Hidden bits of text written in Hebrew and Aramaic have been revealed on four fragments of Dead Sea Scrolls long thought to be blank. The pieces of parchment had been excavated by archaeologists and donated to a British researcher in the 1950s, reinforcing their authenticity at a time when other supposed Dead Sea Scroll fragments have proven to be fakes.
Stashed by members of a Jewish sect nearly 2,000 years ago, the Dead Sea Scrolls contain some of the oldest known fragments of the Hebrew Bible. In the 1940s and 1950s, Bedouin tribe members and archaeologists rediscovered these texts in the arid caves of Qumran, a site about 12 miles east of Jerusalem in the West Bank overlooking the Dead Sea.
A few years ago, a team of researchers set out to study artifacts from the Qumran Caves that have been dispersed to museums and collections around the world. “In the early days of research, in the '50s and '60s, the excavators sometimes donated many artifacts, usually ceramics, to collaborating museums as gifts,” says Dennis Mizzi, a senior lecturer in Hebrew and ancient Judaism at the University of Malta.
Mizzi and his colleagues suspected some evidence from the caves may have gotten lost or overlooked along the way as these objects were separated from their original context. They found decomposed papyrus that was previously thought to be bat dung on the inside lid of one Qumran jar. They tracked down textiles used to wrap the scrolls that had been stored in a cigarette box. But they never intended to look for lost texts.

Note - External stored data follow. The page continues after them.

(** It made the file longer, and the inode has been written. *)
Lemma updated_longer V i off src V1 i1 :
  file_inv V i → wrote V i off src V1 i1 → 0 ≤ off ≤ i_size i → src ≠ [] →
  i_size i < off + Z.of_nat (length src) ≤ MAXFILE * BSIZE →
  let i2 := set_i_size (off + Z.of_nat (length src)) i1 in
  updated V i off src (<[IBLOCK (i_inum i2) :=
    put_dinode (V1 (IBLOCK (i_inum i2))) (dip (i_inum i2)) i2]> V1) i2.
Proof.
  intros [Hfs Hok Hi Hsm Hst Hdev] [X Hb Hm Hin] Hoff Hne Hs i2. set (z := off + _) in *.
  pose proof X as [Hok1 Hfs1 E1 Em Hfo Hmp].
  assert (inum_ok V1 i1) as Hi1 by (unfold inum_ok; by rewrite E1, Em).
  assert (∀ k, 0 ≤ k → k * BSIZE < z → file_block V1 i1 k ≠ 0) as Hfull.
  { intros k Hk Hkz. destruct (decide (k * BSIZE < i_size i)) as [Hlt|Hge].
    - apply Hmp; [unfold MAXFILE, BSIZE, NDIRECT, NINDIRECT in *; lia|]. by apply (fo_full _ _ _ Hok).
    - apply Hm. unfold write_blocks. destruct (Z.leb_spec (Z.of_nat (length src)) 0); [destruct src; [done|cbn in *; lia]|].
      apply elem_of_seqZ. fold z. pose proof (Z.div_le_mono off (k * BSIZE) BSIZE ltac:(done) ltac:(lia)) as H1.
      pose proof (Z.div_le_mono (k * BSIZE) (z - 1) BSIZE ltac:(done) ltac:(lia)) as H2.
      rewrite Z.div_mul in H1, H2 by done. lia. }
  assert (i_inum i2 = i_inum i1) as -> by done.
  split.
  - split.
    + by apply (update_map V1 i1).
    + apply (update_ok V1 i1); [done|done|done|lia|done].
    + unfold inum_ok. by rewrite (update_super V1 i1).
    + unfold i2, inode_small. rewrite Em. exact Hsm.
    + unfold stored. change (i_inum i2) with (i_inum i1). rewrite fn_lookup_insert.
      unfold inode_small in Hsm. apply dinode_roundtrip; try (unfold i2; rewrite Em; apply Hsm).
      * unfold i2, is_u32, two32. cbn [i_size set_i_size]. unfold MAXFILE, BSIZE, NDIRECT, NINDIRECT in *. cbn. lia.
      * intros k Hk. by apply (addrs_u32 V1 i1).
    + unfold i2. by rewrite Em.
  - unfold i2. by rewrite Em.
  - unfold i2. by rewrite Em.
  - unfold i2. cbn. lia.
  - intros p Hp. unfold i2. rewrite (update_byte V1 i1) by done. by apply Hb.
  - intros x Hx Hne'. destruct (Hfo x Hx) as [_ <-]. rewrite fn_lookup_insert_ne; [done|]. rewrite Em. auto.
Qed.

However, the researchers revisited a collection of supposedly blank Dead Sea Scroll fragments that the Jordanian government gave to a leather and parchment expert at the United Kingdom's University of Leeds in the 1950s. Because these fragments appeared “uninscribed,” they were thought worthless to text-seeking biblical scholars, but perfect for tests the Leeds researcher wanted to perform to date the scrolls. “When fragments were submitted for destructive analyses, they cut very thin specimens (not larger than a couple of mm) from the existing fragments. In other words, they did not submit entire fragments for such analyses,” adds Mizzi.
That collection was donated to the University of Manchester in 1997 and remained in storage in their John Rylands Library ever since.
Upon examining a supposedly blank fragment in that collection, researcher Joan Taylor of King’s College London thought she saw faint traces of a lamed—the Hebrew letter “'L.” Following this hint, 51 seemingly blank fragments bigger than 1 centimeter were submitted to be photographed. The library team used multispectral imaging, a technique that captures different wavelengths of the electromagnetic spectrum including some invisible to the naked eye. Taylor, Mizzi and their third collaborator, Marcello Fidanzio of the Faculty of Theology of Lugano, were surprised when they got the results and saw obvious lines of text on four of the fragments.
“There are only a few on each fragment, but they are like missing pieces of a jigsaw puzzle you find under a sofa,” Taylor said in a statement announcing the discovery.
“Some words are easily recognizable, like ‘Shabbat’,” Mizzi says. That word appears in a fragment with four lines of text, and may be related to the biblical book of Ezekiel, Mizzi says. However, he and his colleagues are only beginning to interpret the fragments, and he says it is too early to speculate on their meaning. “We’re still working to figure out the letters that are visible on the fragments,” he says. The team wants to perform further tests to elucidate the physical aspects of the artifacts, including the composition of the ink and the production of the parchment.
It is rare for new, authentic pieces of text from the Dead Sea Scrolls to surface. Thankfully, these fragments have a well-documented history. The researchers know they were excavated in Cave 4 at Qumran, where the majority of the Dead Sea Scrolls were found along with thousands of fragments from around 500 texts.
Compare that to about 70 new fragments of the scrolls with unknown provenance that started circulating in the antiquities market over the past two decades. Although many of these texts were interpreted by biblical scholars and appeared in academic journals and books, some researchers continued to raise skepticism about the texts’ authenticity because of their murky origins and other red flags, like the style of handwriting. The Museum of the Bible, which opened in Washington, D.C., in 2017, had 16 of those newly surfaced fragments in its collection after they were acquired by Hobby Lobby founder Steve Green. Earlier this year, an independent team of art fraud investigators determined that all 16 are modern forgeries.
Robert Cargill, an associate professor of classics and religious studies at the University of Iowa who was not involved in the new study, contrasted the fragments collected by the Museum of the Bible to the “properly-excavated, less sensational” fragments in the Rylands Library, which “turned out to be the real treasures.”
“Unlike the repeated scandals being reported at the Museum of the Bible, this discovery within the collection of the John Rylands Library is a reassuring success story about the use of new technological approaches in archaeology,” Cargill says, “and a reminder of the importance of provenanced objects that may not appear sensational at first glance.”